Problem to solve> Repeat the records below word for word.

(Dataset items)
* * *
Lemma same_place_trans s1 s2 s3 : same_place s1 s2 -> same_place s2 s3 -> same_place s1 s3.
Proof. intros [] []. constructor; congruence. Qed.
Lemma same_text_place s s' : same_text s s' -> same_place s s'.
Proof. by intros []. Qed.
Lemma same_marked x y s : same_text s (marked_at x y s).
Proof. unfold marked_at. by case_decide. Qed.
Lemma back_marked x y s : back (marked_at x y s) = back s.
Proof. unfold marked_at. by case_decide. Qed.

Lemma screen_write x y v s : screen s -> 0 <= x < p_scanln (mode s) -> 0 <= y < ver_res (mode s) ->
  screen (marked_at x y (set_back (<[place (mode s) x y := v]> (back s)) s)).
Proof.
  intros H Hx Hy. destruct (decide (visible (mode s) x y)) as [Hv|Hv].
  - replace (marked_at x y (set_back (<[place (mode s) x y := v]> (back s)) s)) with (plot x y v s).
    { by apply screen_plot. }
    unfold plot, marked_at. cbn. by rewrite !decide_True by done.
  - unfold marked_at. cbn. rewrite decide_False by done.
    destruct H as [Hm Hb Hf Hd Ht Hs]. constructor; cbn; rewrite ?length_insert; try done.
    intros x' y' Hv' Hc. rewrite list_lookup_insert_ne; [by apply Hs|]. intros E. apply Hv.
    pose proof (place_range _ Hm x' y' Hv'). pose proof (mo_hor _ Hm).
    assert (y * p_scanln (mode s) + x = y' * p_scanln (mode s) + x') as E'.
    { unfold place in E. assert (0 <= y * p_scanln (mode s) + x) by nia. lia. }
    destruct Hv' as [Hx' Hy']. apply mul_add_inj in E' as [-> ->]; [by split|lia|lia].
Qed.

(** The first [n] pixels were moved up by a row of characters. *)
Record moved (n : Z) (s s' : vga_state) : Prop := {
  mv_same : same_place s s';
  mv_screen : screen s';
  mv_back : forall k, 0 <= k -> back s' !! Z.to_nat k =
    if decide (k < n) then back s !! Z.to_nat (k + 16 * p_scanln (mode s)) else back s !! Z.to_nat k
}.

Lemma wp_scroll_pixel x y s s1 : mode_ok (mode s) ->
  0 <= x < p_scanln (mode s) -> 0 <= y < ver_res (mode s) - 16 ->
  moved (y * p_scanln (mode s) + x) s s1 ->
  wp (scroll_pixel x y) (fun _ => moved (y * p_scanln (mode s) + (x + 1)) s) s1.
Proof.
  intros Hm Hx Hy [Hs1 H1 Hb1]. pose proof (sp_mode _ _ Hs1) as Em. pose proof (sc_back _ H1) as Hl.
  rewrite Em in Hl. pose proof (mo_size _ Hm) as Hsz. set (p := p_scanln (mode s)) in *.
  unfold scroll_pixel. wp_steps. rewrite Em. fold p.
  assert (0 <= (y + 16) * p + x < size (mode s)) as R by (rewrite Hsz; nia).
  assert (0 <= y * p + x < size (mode s)) as R' by (rewrite Hsz; nia).
  destruct (array_get_Some (back s1) ((y + 16) * p + x)) as (v & E & E'); [lia|].
  apply wp_of_option. exists v. split; [done|]. wp_step. apply wp_of_option.
  rewrite array_set_Some by lia. eexists. split; [done|]. wp_steps.
  change (Z.to_nat (y * p + x)) with (place (mode s) x y). rewrite <- Em.
  set (s2 := set_back (<[place (mode s1) x y := v]> (back s1)) s1).
  assert (screen (marked_at x y s2)) as H2 by (apply screen_write; rewrite ?Em; fold p; done || lia).
  apply wp_update_diff; [apply H1|apply H1|]. constructor; [|done|].
  - eapply same_place_trans; [exact Hs1|]. eapply same_place_trans; [|apply same_text_place, same_marked]. done.
  - intros k Hk. rewrite back_marked. cbn [back set_back s2]. rewrite Em.
    destruct (decide (k = y * p + x)) as [->|Hne].
    + rewrite decide_True by (fold p; lia). unfold place. fold p. rewrite list_lookup_insert_eq by lia.
      rewrite Hb1 in E' by lia. fold p in E'. rewrite decide_False in E' by lia.
      rewrite <- E'. f_equal. lia.
    + unfold place. fold p. rewrite list_lookup_insert_ne by lia. rewrite Hb1 by done. fold p.
      destruct (decide (k < y * p + x)); [by rewrite decide_True by lia|by rewrite decide_False by lia].
Qed.

(** What [scroll] promises: the rows are moved up, the last one is black, everything is shown. *)
Record scrolled (s s' : vga_state) : Prop := {
  sl_same : same_place s s';
  sl_screen : screen s';
  sl_pixel : forall x y, visible (mode s) x y ->
    pixel s' x y = if y <? ver_res (mode s) - 16 then pixel s x (y + 16)
                   else Some (word_of (mode s) (palette Black));
  sl_shown : forall x y, visible (mode s) x y -> front s' !! place (mode s) x y = pixel s' x y
}.

(** The pixels of the last rows before [y], and before [x] in row [y], are black. *)
Record cleared (x y : Z) (s s' : vga_state) : Prop := {
  cl_same : same_place s s';
  cl_screen : screen s';
  cl_pixel : forall x' y', visible (mode s) x' y' ->
    pixel s' x' y' = if (ver_res (mode s) - 16 <=? y') && ((y' <? y) || ((y' =? y) && (x' <? x)))
                     then Some (word_of (mode s) (palette Black)) else pixel s x' y'
}.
* * *
Task solution>
Lemma same_place_trans s1 s2 s3 : same_place s1 s2 -> same_place s2 s3 -> same_place s1 s3.
Proof. intros [] []. constructor; congruence. Qed.
Lemma same_text_place s s' : same_text s s' -> same_place s s'.
Proof. by intros []. Qed.
Lemma same_marked x y s : same_text s (marked_at x y s).
Proof. unfold marked_at. by case_decide. Qed.
Lemma back_marked x y s : back (marked_at x y s) = back s.
Proof. unfold marked_at. by case_decide. Qed.

Lemma screen_write x y v s : screen s -> 0 <= x < p_scanln (mode s) -> 0 <= y < ver_res (mode s) ->
  screen (marked_at x y (set_back (<[place (mode s) x y := v]> (back s)) s)).
Proof.
  intros H Hx Hy. destruct (decide (visible (mode s) x y)) as [Hv|Hv].
  - replace (marked_at x y (set_back (<[place (mode s) x y := v]> (back s)) s)) with (plot x y v s).
    { by apply screen_plot. }
    unfold plot, marked_at. cbn. by rewrite !decide_True by done.
  - unfold marked_at. cbn. rewrite decide_False by done.
    destruct H as [Hm Hb Hf Hd Ht Hs]. constructor; cbn; rewrite ?length_insert; try done.
    intros x' y' Hv' Hc. rewrite list_lookup_insert_ne; [by apply Hs|]. intros E. apply Hv.
    pose proof (place_range _ Hm x' y' Hv'). pose proof (mo_hor _ Hm).
    assert (y * p_scanln (mode s) + x = y' * p_scanln (mode s) + x') as E'.
    { unfold place in E. assert (0 <= y * p_scanln (mode s) + x) by nia. lia. }
    destruct Hv' as [Hx' Hy']. apply mul_add_inj in E' as [-> ->]; [by split|lia|lia].
Qed.

(** The first [n] pixels were moved up by a row of characters. *)
Record moved (n : Z) (s s' : vga_state) : Prop := {
  mv_same : same_place s s';
  mv_screen : screen s';
  mv_back : forall k, 0 <= k -> back s' !! Z.to_nat k =
    if decide (k < n) then back s !! Z.to_nat (k + 16 * p_scanln (mode s)) else back s !! Z.to_nat k
}.

Lemma wp_scroll_pixel x y s s1 : mode_ok (mode s) ->
  0 <= x < p_scanln (mode s) -> 0 <= y < ver_res (mode s) - 16 ->
  moved (y * p_scanln (mode s) + x) s s1 ->
  wp (scroll_pixel x y) (fun _ => moved (y * p_scanln (mode s) + (x + 1)) s) s1.
Proof.
  intros Hm Hx Hy [Hs1 H1 Hb1]. pose proof (sp_mode _ _ Hs1) as Em. pose proof (sc_back _ H1) as Hl.
  rewrite Em in Hl. pose proof (mo_size _ Hm) as Hsz. set (p := p_scanln (mode s)) in *.
  unfold scroll_pixel. wp_steps. rewrite Em. fold p.
  assert (0 <= (y + 16) * p + x < size (mode s)) as R by (rewrite Hsz; nia).
  assert (0 <= y * p + x < size (mode s)) as R' by (rewrite Hsz; nia).
  destruct (array_get_Some (back s1) ((y + 16) * p + x)) as (v & E & E'); [lia|].
  apply wp_of_option. exists v. split; [done|]. wp_step. apply wp_of_option.
  rewrite array_set_Some by lia. eexists. split; [done|]. wp_steps.
  change (Z.to_nat (y * p + x)) with (place (mode s) x y). rewrite <- Em.
  set (s2 := set_back (<[place (mode s1) x y := v]> (back s1)) s1).
  assert (screen (marked_at x y s2)) as H2 by (apply screen_write; rewrite ?Em; fold p; done || lia).
  apply wp_update_diff; [apply H1|apply H1|]. constructor; [|done|].
  - eapply same_place_trans; [exact Hs1|]. eapply same_place_trans; [|apply same_text_place, same_marked]. done.
  - intros k Hk. rewrite back_marked. cbn [back set_back s2]. rewrite Em.
    destruct (decide (k = y * p + x)) as [->|Hne].
    + rewrite decide_True by (fold p; lia). unfold place. fold p. rewrite list_lookup_insert_eq by lia.
      rewrite Hb1 in E' by lia. fold p in E'. rewrite decide_False in E' by lia.
      rewrite <- E'. f_equal. lia.
    + unfold place. fold p. rewrite list_lookup_insert_ne by lia. rewrite Hb1 by done. fold p.
      destruct (decide (k < y * p + x)); [by rewrite decide_True by lia|by rewrite decide_False by lia].
Qed.

(** What [scroll] promises: the rows are moved up, the last one is black, everything is shown. *)
Record scrolled (s s' : vga_state) : Prop := {
  sl_same : same_place s s';
  sl_screen : screen s';
  sl_pixel : forall x y, visible (mode s) x y ->
    pixel s' x y = if y <? ver_res (mode s) - 16 then pixel s x (y + 16)
                   else Some (word_of (mode s) (palette Black));
  sl_shown : forall x y, visible (mode s) x y -> front s' !! place (mode s) x y = pixel s' x y
}.

(** The pixels of the last rows before [y], and before [x] in row [y], are black. *)
Record cleared (x y : Z) (s s' : vga_state) : Prop := {
  cl_same : same_place s s';
  cl_screen : screen s';
  cl_pixel : forall x' y', visible (mode s) x' y' ->
    pixel s' x' y' = if (ver_res (mode s) - 16 <=? y') && ((y' <? y) || ((y' =? y) && (x' <? x)))
                     then Some (word_of (mode s) (palette Black)) else pixel s x' y'
}.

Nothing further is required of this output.